When I designed I Smell a Rat, I had "a well-rounded party of six 250-point adventurers" in mind, which is why I wrote Advice: Scaling Encounters (p. 3). I'd consider a party of four including a bard and a thief to be half-strength. A "typical" group would be something like a high-damage barbarian meat shield, a warrior-healer cleric with decent arms and armor, a heavily armored holy warrior or knight, the inevitable skirmisher with absurd Move and active defenses (a scout arrow machine gun, or a martial artist or swashbuckler harasser), a "thief" who's more of a backstabbing and crossbow-shooting assassin, and a wizard with a dozen ways to blow people up and set them on fire.

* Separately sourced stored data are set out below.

(** [session] is [st.session_state] as the run finds it: [None] when it
    has no "messages" yet.  The result is [None] when the run returns
    right after a failed load. *)
Definition main (city_day : list CityDay.row)
                (station_day : list StationDay.row)
                (stations_csv : list Stations.row)
                (session : option (list message))
                (chat_input : option string)
                (w : World) : option page * World :=
  match Loader.load_aqi_datasets city_day station_day stations_csv with
  | None => (None, w)
  | Some result =>
      match Loader.worst_city_row (Loader.latest_city_df result) with
      | None => (None, w)
      | Some (_, worst_city_data) =>
          let city_name := LatestCity.City worst_city_data in
          let aqi_val := LatestCity.AQI worst_city_data in
          let aqi_bucket := LatestCity.AQI_Bucket worst_city_data in
          let tier := Alert.classify aqi_val in
          let messages :=
            match session with
            | Some ms => ms
            | None => [greeting (List.length (Loader.cities result))
                                (List.length (Loader.stations result))
                                aqi_bucket city_name]
            end in
          let ctx := mk_context (to_markdown_city (Loader.city_context result))
                                (to_markdown_station (Loader.station_context result))
                                (Loader.cities result) (Loader.stations result) in
          let (messages', w') := submit ctx chat_input messages w in
          (Some (mk_page tier (Alert.banner tier) city_name messages'), w')
      end
  end.
End Main.

End Chat.

(* ================================================================== *)
(** ** demo2.py: the batch latency test *)

Module Batch.

(** How the script ends: [sys.exit], a return of [main], or an exception
    that nothing catches, with its message. *)
Inductive Exit : Type :=
| sys_exit (code : Z)
| returned
| uncaught (e : string).

(** How a part of [main] ends: control goes on, or an exception leaves
    it; either way in the world reached by then. *)
Inductive Flow : Type :=
| goes_on (w : World)
| raises (e : string) (w : World).

(** Lines 24-27, run when the module is loaded. *)
Definition module_setup (w : World) : option Exit * World :=
  if key_missing (GROQ_API_KEY w)
  then (Some (sys_exit 1), print fatal_key_hint (print fatal_key_not_found w))
  else (None, w).
(** * chess-game-generator: random game generation, move-log store and
    closest-length selection ([main.go])

    The program plays random legal chess games, one per seed, appends each
    game to a line-oriented storage file, keeps for seven target lengths the
    game whose half-move count is closest, and finally writes the selected
    games to a result file.

    The chess rules engine ([github.com/andrewbackes/chess]) and the Go
    runtime pieces the program calls ([math/rand], [sort.Slice],
    [strconv.Quote], the order of a [range] over a map) are not part of the
    repository: they are interfaces here ([RulesEngine], [GoRuntime]), and
    the laws a theorem needs from them are stated in [EngineLaws] and
    [RuntimeLaws].  The text functions of the Go library whose exact
    behaviour decides the storage format ([strings.Split], [strings.Join],
    [strconv.Atoi], [fmt.Sprint] of an [int], [bufio.ScanLines]) are written
    out. *)

From stdpp Require Import base gmap list strings sorting.
From Stdlib Require Import ZArith Lia Ascii String.

Open Scope Z_scope.

(** ** Go text functions *)

Module GoText.

Definition nl : ascii := "010"%char.
Definition cr : ascii := "013"%char.
Definition sp : ascii := " "%char.
Definition tab : ascii := "009"%char.
Definition dquote : ascii := "034"%char.

(** [len(s)] of a Go string: its number of bytes, as an [int]. *)
Definition len (s : string) : Z := Z.of_nat (String.length s).

(** [strings.Split(s, sep)] for a one-byte separator: the pieces between
    the separators; [n] separators give [n+1] pieces, so the result is
    never empty. *)
Fixpoint Split (s : string) (sep : ascii) : list string :=
  match s with
  | EmptyString => [EmptyString]
  | String c s' =>
      if decide (c = sep) then EmptyString :: Split s' sep
      else match Split s' sep with
           | [] => [String c EmptyString]
           | w :: ws => String c w :: ws
           end
  end.

(** [strings.Join(elems, sep)]. *)
Fixpoint Join (elems : list string) (sep : string) : string :=
  match elems with
  | [] => EmptyString
  | [w] => w
  | w :: ws => w +:+ sep +:+ Join ws sep
  end.

(** *** Decimal integers *)

Definition digit_char (d : Z) : ascii := ascii_of_nat (48 + Z.to_nat d).

Definition digit_val (c : ascii) : option Z :=
  let n := Z.of_nat (nat_of_ascii c) in
  if decide (48 <= n <= 57) then Some (n - 48) else None.

Definition is_digit (c : ascii) : Prop := is_Some (digit_val c).

(** The decimal digits of a non-negative number, most significant
    first, in front of [acc]. *)
Fixpoint digits_go (fuel : nat) (n : Z) (acc : string) : string :=
  let acc' := String (digit_char (n mod 10)) acc in
  match fuel with
  | O => acc'
  | S fuel' => if n <? 10 then acc' else digits_go fuel' (n / 10) acc'
  end.

Definition digits (n : Z) : string :=
  digits_go (Z.to_nat (Z.log2 n)) n EmptyString.

(** [fmt.Sprint(n)] and the verb [%d] for an [int]. *)
Definition Sprint_int (n : Z) : string :=
  if n <? 0 then String "-" (digits (- n)) else digits n.
(* ===== verification/PyRepr.v ===== *)
(** * PyRepr: [str(x)] of a float, as an interface with an instance

    The edit forms prefill the amount fields with [str(gasto['valor'])],
    [str(receita['valor'])] and [str(conta['valor'])], and [Salvar] reads
    them back with [float()].  CPython's [repr] of a float is the shortest
    string that reads back as the same float; what the forms rely on is
    only its documented law, [float(repr(x)) == x] for every finite [x],
    together with the fact that it writes no comma.  The class
    [ReprFloat] states that law, and the forms' round trips are proved
    for any instance of it.

    [repr_exato] is an instance: the exact decimal [N e-1074] of a
    binary64 number (every one is an integer multiple of [2^-1074], so of
    [10^-1074]).  It is not CPython's shortest digits, but it satisfies
    the same law ([repr_exato_le]), which shows the class is inhabited.
    The proof goes through the parser of [PyFloat] on the printed string
    ([py_float_notacao]) and the fact that rounding a binary64 number
    gives it back ([arredondar_exato]). *)

From Stdlib Require Import ZArith QArith Qpower Qabs Qfield String Ascii Lia.
From Stdlib Require Import DecimalString DecimalN DecimalPos.
From stdpp Require Import base list.
From S2P Require Import Prelude PyDate PyNum PyFloat.

Local Open Scope Z_scope.

(** ** The interface *)

Class ReprFloat := {
  repr_float : Q -> string;
  repr_float_le v : binario64 v -> exists v', py_float (repr_float v) = Ok (Finito v') /\ (v' == v)%Q;
  repr_float_sem_virgula v : trocar "," "." (repr_float v) = repr_float v
}.

(** ** An instance: the exact decimal *)

(** The decimal digits of a natural number. *)
Definition digitos_n (n : N) : string := NilEmpty.string_of_uint (N.to_uint n).

(** The number of decimal places printed: [-expoente_min]. *)
Definition casas : Z := 1074.

(** [N e-1074] for [v = N / 10^1074], with the sign of [v]. *)
Definition repr_exato (v : Q) : string :=
  let n := Qnum v * 10 ^ casas / Zpos (Qden v) in
  ((if (n <? 0)%Z then "-" else EmptyString) ++ digitos_n (Z.to_N (Z.abs n)) ++ "e-" ++
   digitos_n (Z.to_N casas))%string.

(** ** Characters of printed numbers *)

Lemma list_ascii_app (s t : string) :
  list_ascii_of_string (s ++ t) = list_ascii_of_string s ++ list_ascii_of_string t.
Proof. induction s; simpl; [done | by f_equal]. Qed.

Definition caracteres_digitos : list ascii := ["0"; "1"; "2"; "3"; "4"; "5"; "6"; "7"; "8"; "9"]%char.

(** What holds of the ten digits holds of every character of a printed
    [uint]. *)
Lemma uint_Forall (P : ascii -> Prop) d :
  List.Forall P caracteres_digitos -> List.Forall P (list_ascii_of_string (NilEmpty.string_of_uint d)).
Proof.
  rewrite !List.Forall_forall. intros H.
  induction d; simpl; [done|..]; intros c [<-|Hc]; auto; apply H; simpl; tauto.
Qed.

Lemma N_uint_nonnil (n : N) : N.to_uint n <> Decimal.Nil.
Proof. destruct n; simpl; [discriminate | apply DecimalPos.Unsigned.to_uint_nonnil]. Qed.

Lemma digitos_n_z (n : N) : digitos_z (list_ascii_of_string (digitos_n n)) = Some (Z.of_N n).
Proof.
  unfold digitos_z, digitos_n. rewrite digitos_py_uint by apply N_uint_nonnil.
  cbn [option_map]. f_equal. exact (f_equal Z.of_N (DecimalN.Unsigned.of_to n)).
Qed.

(** A printed number starts with a digit. *)
Lemma digitos_n_inicio (n : N) :
  exists c r, list_ascii_of_string (digitos_n n) = c :: r /\ List.In c caracteres_digitos.
Proof.
  unfold digitos_n. pose proof (N_uint_nonnil n) as Hn.
  destruct (N.to_uint n); [congruence|..]; eexists _, _; split; try reflexivity; simpl; tauto.
Qed.

(** ** [partir] *)

Lemma partir_sem p l : List.Forall (fun c => p c = false) l -> partir p l = (l, None).
Proof. induction 1 as [|c l Hc _ IH]; simpl; [done|]. by rewrite Hc, IH. Qed.

Lemma partir_app p l c r :
  List.Forall (fun c => p c = false) l -> p c = true -> partir p (l ++ c :: r) = (l, Some r).
Proof. intros Hl Hc. induction Hl as [|c' l Hc' _ IH]; simpl; [by rewrite Hc|]. by rewrite Hc', IH. Qed.

(** ** Reading back [N e-K] *)

(** A string that starts with a digit is neither [inf], [infinity] nor
    [nan], in any case. *)
Lemma nao_especial c r :
  List.In c caracteres_digitos ->
  (String.eqb (minusculas (string_of_list_ascii (c :: r))) "inf" ||
   String.eqb (minusculas (string_of_list_ascii (c :: r))) "infinity")%string = false /\
  String.eqb (minusculas (string_of_list_ascii (c :: r))) "nan" = false.
Proof. intros Hc. simpl in Hc. repeat destruct Hc as [<-|Hc]; [..|done]; split; reflexivity. Qed.

Lemma digitos_Forall (P : ascii -> Prop) n :
  List.Forall P caracteres_digitos -> List.Forall P (list_ascii_of_string (digitos_n n)).
Proof. apply uint_Forall. Qed.

Ltac digitos_Forall := apply digitos_Forall; repeat constructor.

(** The body of [float()] after the sign, on [N e-K]. *)
Lemma valor_absoluto_notacao (a b : N) :
  valor_absoluto (list_ascii_of_string (digitos_n a) ++ "e"%char :: "-"%char :: list_ascii_of_string (digitos_n b))
  = Some (arredondar (decimal (Z.of_N a) (- Z.of_N b))).
Proof.
  destruct (digitos_n_inicio a) as (c & r & Hla & Hc).
  unfold valor_absoluto. cbv zeta. rewrite Hla. cbn [app].
  destruct (nao_especial c (r ++ "e"%char :: "-"%char :: list_ascii_of_string (digitos_n b)) Hc) as [-> ->].
  rewrite app_comm_cons, <- Hla.
  rewrite partir_app by (digitos_Forall || reflexivity).
  unfold mantissa. rewrite partir_sem by digitos_Forall. rewrite digitos_n_z.
  cbn [inteiro_com_sinal Ascii.eqb Bool.eqb andb]. unfold digitos_z in *.
  pose proof (digitos_n_z b) as Hb. unfold digitos_z in Hb. rewrite Hb. cbn [option_map].
  by rewrite Z.sub_0_r.
Qed.

Lemma notacao_caracteres (a b : N) :
  list_ascii_of_string (digitos_n a ++ "e-" ++ digitos_n b) =
  list_ascii_of_string (digitos_n a) ++ "e"%char :: "-"%char :: list_ascii_of_string (digitos_n b).
Proof. by rewrite !list_ascii_app. Qed.

(** [float("NeK")] for a printed [N] and [K]. *)
Lemma py_float_notacao (a b : N) :
  py_float (digitos_n a ++ "e-" ++ digitos_n b) = Ok (arredondar (decimal (Z.of_N a) (- Z.of_N b))).
Proof.
  unfold py_float. rewrite notacao_caracteres.
  rewrite tirar_espacos_id
    by (apply List.Forall_app; split; [digitos_Forall | repeat constructor; digitos_Forall]).
  destruct (digitos_n_inicio a) as (c & r & Hla & Hc).
  rewrite Hla at 1. cbn [app].
  assert (Hs : Ascii.eqb c "-" = false /\ Ascii.eqb c "+" = false)
    by (simpl in Hc; repeat destruct Hc as [<-|Hc]; [..|done]; split; reflexivity).
  destruct Hs as [-> ->]. by rewrite valor_absoluto_notacao.
Qed.

(** The same with a minus sign in front. *)
Lemma py_float_notacao_neg (a b : N) :
  py_float ("-" ++ digitos_n a ++ "e-" ++ digitos_n b) =
  Ok (negar (arredondar (decimal (Z.of_N a) (- Z.of_N b)))).
Proof.
  unfold py_float. change (list_ascii_of_string ("-" ++ ?s)) with ("-"%char :: list_ascii_of_string s).
  rewrite notacao_caracteres.
  rewrite tirar_espacos_id
    by (constructor; [reflexivity|]; apply List.Forall_app; split; [digitos_Forall | repeat constructor; digitos_Forall]).
  cbn [Ascii.eqb Bool.eqb andb]. by rewrite valor_absoluto_notacao.
Qed.

(** ** Rounding a binary64 number gives it back *)

#[export] Instance binario64_proper : Proper (Qeq ==> iff) binario64.
Proof.
  intros a b H. split; intros (m & e & Hv & Hb); exists m, e; split; try done.
  - by rewrite <- H. - by rewrite H.
Qed.

(** The magnitude of a binary64 number, with a non-negative significand. *)
Lemma binario64_abs q :
  binario64 q -> exists m e, (Qabs q == diadico m e)%Q /\ 0 <= m < 2 ^ precisao /\
    expoente_min <= e /\ e + precisao <= expoente_max.
Proof.
  intros (m & e & Hv & Hm & He). exists (Z.abs m), e. split; [|split; [lia | done]].
  rewrite Hv, !diadico_pot, Qabs_Qmult. change (Qabs (inject_Z m)) with (inject_Z (Z.abs m)).
  rewrite (Qabs_pos ((2 # 1) ^ e)%Q) by (apply Qpower_0_le; discriminate). reflexivity.
Qed.

(** An integer of at most 53 bits is a binary64 number. *)
Lemma binario64_inteiro z : Z.abs z < 2 ^ precisao -> binario64 (inject_Z z).
Proof.
  intros Hz. exists z, 0. unfold precisao, expoente_min, expoente_max in *.
  split; [|lia]. unfold diadico. simpl. by rewrite Z.mul_1_r.
Qed.

Lemma fracao_eq x y k : 0 < y -> (inject_Z x / inject_Z y == inject_Z k)%Q -> x = k * y.
Proof.
  intros Hy H. apply inject_Z_injective. rewrite inject_Z_mult, <- H.
  field. by apply inject_Z_nao_zero; lia.
Qed.

Lemma arredondar_par_exato k y : 0 < y -> arredondar_par (k * y) y = k.
Proof.
  intros Hy. unfold arredondar_par. rewrite Z.div_mul, Z.mod_mul by lia.
  replace (2 * 0) with 0 by lia. by destruct (Z.compare_spec 0 y); [lia | | lia].
Qed.

(** A positive [n / d] that is [m * 2^e] with a 53-bit [m] is rounded
    to itself. *)
Lemma arredondar_pos_exato n d m e :
  0 < n -> 0 < d -> (inject_Z n / inject_Z d == diadico m e)%Q ->
  0 <= m < 2 ^ precisao -> expoente_min <= e -> e + precisao <= expoente_max ->
  exists k, arredondar_pos n d = Some k /\ (diadico k (quantum n d) == inject_Z n / inject_Z d)%Q.
Proof.
  intros Hn Hd Hq Hm He1 He2. unfold arredondar_pos.
  destruct (escalar n d (- quantum n d)) as [x y] eqn:Hs.
  destruct (escalar_spec _ _ _ _ _ Hd Hs) as [Hy _].
  pose proof (escalar_inv _ _ _ _ _ Hd Hs) as Hk.
  destruct (expoente_spec n d Hn Hd) as [HE _].
  unfold precisao, expoente_min, expoente_max in *.
  set (t := quantum n d) in *.
  assert (Ht : t <= e).
  { unfold t, quantum, expoente_min. apply Z.max_lub; [|lia].
    enough (expoente n d < 53 + e) by (unfold precisao; lia).
    apply (Qpower_lt_compat_l_inv (2 # 1)); [|reflexivity].
    eapply Qle_lt_trans; [exact HE|]. rewrite Hq, diadico_pot, Qpower_plus by discriminate.
    apply Qmult_lt_r; [apply Qpower_0_lt; reflexivity|].
    rewrite pot2_Q by lia. rewrite <- Zlt_Qlt. lia. }
  assert (Hp : 0 < 2 ^ (e - t)) by (apply Z.pow_pos_nonneg; lia).
  assert (Hxy : x = m * 2 ^ (e - t) * y).
  { apply fracao_eq; [done|]. rewrite inject_Z_mult, <- pot2_Q by lia.
    apply (Qmult_inj_r _ _ ((2 # 1) ^ t)); [apply Qpower_not_0; discriminate|].
    rewrite <- Hk, Hq, diadico_pot, <- Qmult_assoc, <- Qpower_plus by discriminate.
    by replace (e - t + t) with e by lia. }
  rewrite Hxy, arredondar_par_exato by done.
  assert (Hlt : m * 2 ^ (e - t) < 2 ^ (1024 - t)).
  { apply Z.lt_le_trans with (2 ^ 53 * 2 ^ (e - t)); [nia|].
    rewrite <- Z.pow_add_r by lia. apply Z.pow_le_mono_r; lia. }
  destruct (Z.leb_spec (2 ^ (1024 - t)) (m * 2 ^ (e - t))) as [|_]; [lia|].
  eexists. split; [reflexivity|]. rewrite Hq, !diadico_pot, inject_Z_mult, <- pot2_Q by lia.
  rewrite <- Qmult_assoc, <- Qpower_plus by discriminate. by replace (e - t + t) with e by lia.
Qed.

(** [float()] of the exact value of a binary64 number is that number. *)
Lemma arredondar_exato q : binario64 q -> exists v, arredondar q = Finito v /\ (v == q)%Q.
Proof.
  intros Hb. destruct (binario64_abs q Hb) as (m & e & Hq & Hm & He1 & He2).
  destruct q as [n dp]. unfold arredondar. cbn [Qnum Qden].
  destruct (Z.eqb_spec n 0) as [->|Hn0]; [by eexists|].
  rewrite Qabs_fracao in Hq.
  destruct (arredondar_pos_exato (Z.abs n) (Zpos dp) m e ltac:(lia) ltac:(lia) Hq Hm He1 He2)
    as (k & -> & Hk).
  destruct (Z.ltb_spec n 0); cbv beta iota delta [negar id]; eexists; split; try reflexivity;
    rewrite Hk, Qmake_Qdiv.
  - replace (Z.abs n) with (- n) by lia. rewrite inject_Z_opp. field. by apply inject_Z_nao_zero.
  - by replace (Z.abs n) with n by lia.
Qed.

(** Every binary64 number is a whole number of [10^-casas]. *)
Lemma divisao_exata v :
  binario64 v -> exists k, Qnum v * 10 ^ casas = k * Zpos (Qden v).
Proof.
  intros (m & e & Hv & _ & He & _). unfold expoente_min, casas in *.
  unfold Qeq, diadico in Hv.
  destruct (0 <=? e) eqn:Hp; [apply Z.leb_le in Hp | apply Z.leb_gt in Hp]; cbn [Qnum Qden inject_Z] in Hv.
  - exists (m * 2 ^ e * 10 ^ 1074). rewrite Z.mul_1_r in Hv. rewrite Hv. ring.
  - assert (H2 : 0 < 2 ^ (- e)) by (apply Z.pow_pos_nonneg; lia).
    rewrite Z2Pos.id in Hv by done.
    exists (m * 2 ^ (1074 + e) * 5 ^ 1074).
    replace (10 ^ 1074) with (2 ^ (- e) * 2 ^ (1074 + e) * 5 ^ 1074).
    + rewrite !Z.mul_assoc, Hv. ring.
    + rewrite <- Z.pow_add_r by lia. replace (- e + (1074 + e)) with 1074 by lia.
      rewrite <- Z.pow_mul_l. reflexivity.
Qed.

(** [repr_exato] prints the exact value. *)
Lemma repr_exato_valor v :
  binario64 v ->
  (decimal (Qnum v * 10 ^ casas / Zpos (Qden v)) (- casas) == v)%Q.
Proof.
  intros Hb. destruct (divisao_exata v Hb) as [k Hk]. rewrite Hk, Z.div_mul by lia.
  unfold decimal. replace (0 <=? - casas) with false by reflexivity.
  replace (- - casas) with casas by lia. unfold Qeq. cbn [Qnum Qden].
  rewrite Z2Pos.id by (apply Z.pow_pos_nonneg; unfold casas; lia). rewrite Hk. ring.
Qed.

(** [float(repr_exato(v)) == v]. *)
Lemma repr_exato_le v :
  binario64 v -> exists v', py_float (repr_exato v) = Ok (Finito v') /\ (v' == v)%Q.
Proof.
  intros Hb. pose proof (repr_exato_valor v Hb) as Hd. unfold repr_exato.
  set (n := Qnum v * 10 ^ casas / Zpos (Qden v)) in *.
  assert (Hc : Z.of_N (Z.to_N casas) = casas) by reflexivity.
  destruct (Z.ltb_spec n 0) as [Hn|Hn].
  - rewrite py_float_notacao_neg, Hc, Z2N.id by lia.
    assert (Ho : (decimal (Z.abs n) (- casas) == - v)%Q).
    { rewrite <- Hd. replace (Z.abs n) with (- n) by lia. reflexivity. }
    destruct (arredondar_exato (decimal (Z.abs n) (- casas))) as (w & -> & Hw).
    { rewrite Ho. by apply binario64_oposto. }
    eexists. split; [reflexivity|]. cbn [negar]. rewrite Hw, Ho. ring.
  - change ((EmptyString ++ ?s)%string) with s. rewrite py_float_notacao, Hc, Z2N.id by lia.
    replace (Z.abs n) with n by lia.
    destruct (arredondar_exato (decimal n (- casas))) as (w & -> & Hw); [by rewrite Hd|].
    eexists. split; [reflexivity|]. by rewrite Hw.
Qed.

(** ** No comma *)

Lemma trocar_sem a b s :
  List.Forall (fun c => Ascii.eqb c a = false) (list_ascii_of_string s) -> trocar a b s = s.
Proof.
  intros H. unfold trocar. rewrite List.map_ext_in with (g := id).
  - by rewrite List.map_id, string_of_list_ascii_of_string.
  - intros c Hc. rewrite List.Forall_forall in H. by rewrite (H c Hc).
Qed.

Lemma repr_exato_sem_virgula v : trocar "," "." (repr_exato v) = repr_exato v.
Proof.
  apply trocar_sem. unfold repr_exato. rewrite !list_ascii_app.
  apply List.Forall_app; split; [by destruct (_ <? 0)%Z; repeat constructor|].
  apply List.Forall_app; split; [digitos_Forall|]. repeat constructor; try digitos_Forall.
Qed.

#[export] Instance repr_float_exato : ReprFloat := {
  repr_float := repr_exato;
  repr_float_le := repr_exato_le;
  repr_float_sem_virgula := repr_exato_sem_virgula
}.
(** ** Lemmas *)

(** The source's test is the month interval, for valid dates and a month
    of the year. *)
Lemma condicao_janela inicio fim mes ano :
  data_valida inicio = true ->
  (forall df, fim = Some df -> data_valida df = true) -> 1 <= mes <= 12 ->
  condicao_periodo inicio fim mes ano = bool_decide (janela inicio fim mes ano).
Proof.
  intros (_ & Hmi & _)%data_valida_iff Hfim Hm.
  apply Bool.eq_iff_eq_true. rewrite bool_decide_eq_true.
  unfold condicao_periodo, janela, indice_mes.
  destruct fim as [df|].
  - destruct (data_valida_iff df) as [Hdf _].
    destruct (Hdf (Hfim df eq_refl)) as (_ & Hmf & _).
    rewrite andb_true_iff, !orb_true_iff, !andb_true_iff, Z.ltb_lt, Z.eqb_eq, Z.leb_le,
      Z.gtb_lt, Z.eqb_eq, Z.geb_le. lia.
  - rewrite andb_true_r, orb_true_iff, andb_true_iff, Z.ltb_lt, Z.eqb_eq, Z.leb_le. lia.
Qed.

Lemma ler_data_fim_valida o fim :
  ler_data_fim o = Ok fim -> forall df, fim = Some df -> data_valida df = true.
Proof.
  unfold ler_data_fim. destruct (tem_data_fim o) as [s|].
  - intros (d & Hd & [= <-])%res_bind_Ok df [= <-]. by eapply strptime_dmY_valida.
  - by intros [= <-].
Qed.

(** The synthesized date of a recurring income is the first day of the
    queried month, and reads back as such. *)
Lemma data_01_strptime mes ano :
  1 <= mes <= 12 -> 1000 <= ano <= 9999 -> strptime_dmY (data_01 mes ano) = Ok (mkData ano mes 1).
Proof.
  intros Hm Ha. change (data_01 mes ano) with (strftime_dmY (mkData ano mes 1)).
  apply strptime_strftime; [|simpl; lia].
  apply data_valida_iff. simpl. pose proof (dias_no_mes_bounds ano mes Hm). lia.
Qed.
(** With distinct keys, a pair of the dict is what [d[k]] reads. *)
Lemma dict_get_NoDup k v d : NoDup (map fst d) -> (k, v) ∈ d -> dict_get k d = Some v.
Proof.
  induction d as [|[k' v'] d IH]; simpl; [intros _ ?%elem_of_nil; done|].
  intros [Hk' Hnd]%NoDup_cons [[= -> ->]|Hin]%elem_of_cons.
  - by rewrite String.eqb_refl.
  - destruct (String.eqb_spec k k') as [->|_]; [|by apply IH].
    exfalso. apply Hk'. apply list_elem_of_In, in_map_iff. exists (k', v).
    split; [done | by apply list_elem_of_In].
Qed.

(** What the accumulation has built after the expenses [proc]: one key per
    category and per category seen, each with the sum of its expenses. *)
Definition dict_categorias_inv (d : list (string * Q)) (proc : list Gasto) : Prop :=
  NoDup (map fst d) /\
  (forall k, k ∈ map fst d <-> k ∈ categorias \/ exists g, g ∈ proc /\ g_categoria g = k) /\
  (forall k v, dict_get k d = Some v -> (v == somaQ g_valor (filter (fun g => g_categoria g = k) proc))%Q).
(** From the first of a month, with more fuel than months left. *)
Lemma meses_do_laco_dia1 fuel atual fim :
  data_valida atual = true -> dia atual = 1 -> instante_valido fim ->
  indice_mes (inst_data fim) - indice_mes atual < Z.of_nat fuel ->
  meses_do_laco fuel atual fim =
  if indice_mes atual <=? indice_mes (inst_data fim) then resultado_laco (indice_mes atual) fim
  else Ok [].
Proof.
  revert atual. induction fuel as [|fuel IH]; intros atual Ha Hd Hf Hfuel.
  - simpl. rewrite (proj2 (Z.leb_gt _ _)) by lia. done.
  - cbn [meses_do_laco]. rewrite instante_leb_dia1 by done.
    destruct (Z.leb_spec (indice_mes atual) (indice_mes (inst_data fim))) as [Hle|]; [|done].
    pose proof (indice_mes_max _ (proj1 Hf)) as Hfmax. unfold resultado_laco.
    destruct (Z.eq_dec (indice_mes atual) indice_max) as [Hmax|Hmax].
    + rewrite primeiro_do_proximo_max, (proj2 (Z.eqb_eq _ _)) by (done || lia). done.
    + destruct (primeiro_do_proximo_Ok atual Ha) as (e & He & Hev & Hed & Hei);
        [pose proof (indice_mes_max _ Ha); lia|].
      rewrite He. cbn [res_bind]. rewrite IH by (done || lia). rewrite Hei.
      rewrite faixa_cons, mes_de_indice_data by done.
      destruct (Z.leb_spec (indice_mes atual + 1) (indice_mes (inst_data fim))).
      * unfold resultado_laco. by destruct (indice_mes (inst_data fim) =? indice_max).
      * rewrite faixa_vazia by lia. rewrite (proj2 (Z.eqb_neq _ _)) by lia. done.
Qed.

In the GenCon runs I did, that's pretty much what people opted for without much encouragement from me.
I just think a lot of us have different ideas on what a "well-rounded party" is. First off, I doubt most groups include six players. More than four is atypical in my experience unless dealing with truly veteran players who know how to keep things moving. Secondly, most of the archetypes you listed are just a small part of the professions. I feel confident saying that most new players will not create of group of optimized killers on their first try. So this leads me to believe that ISaR is more orientated towards vets than newbies.

Honestly, I don't think adventures should be orientated towards optimized parties. I'm a self-admitted power gamer but I'm almost always the minority. And as a GM, having to tune down everything for fear of killing the players is annoying.

However, looking back, the above has been my experience with nearly ALL published adventures for all games. I have not come across one that worked as advertised. Instead, they require tuning, some more than others. Which ISaR fully admits and has provisions for in the encounters.

But going back to my original point, I do not considered the group Kromm listed as well rounded. They're optimized killers who will have serious trouble doing anything else but killing. Which can be a problem in games like GURPS where knowing when to avoid a fight, or at least stall, is paramount. Which is why I think the Bard is seriously underestimated.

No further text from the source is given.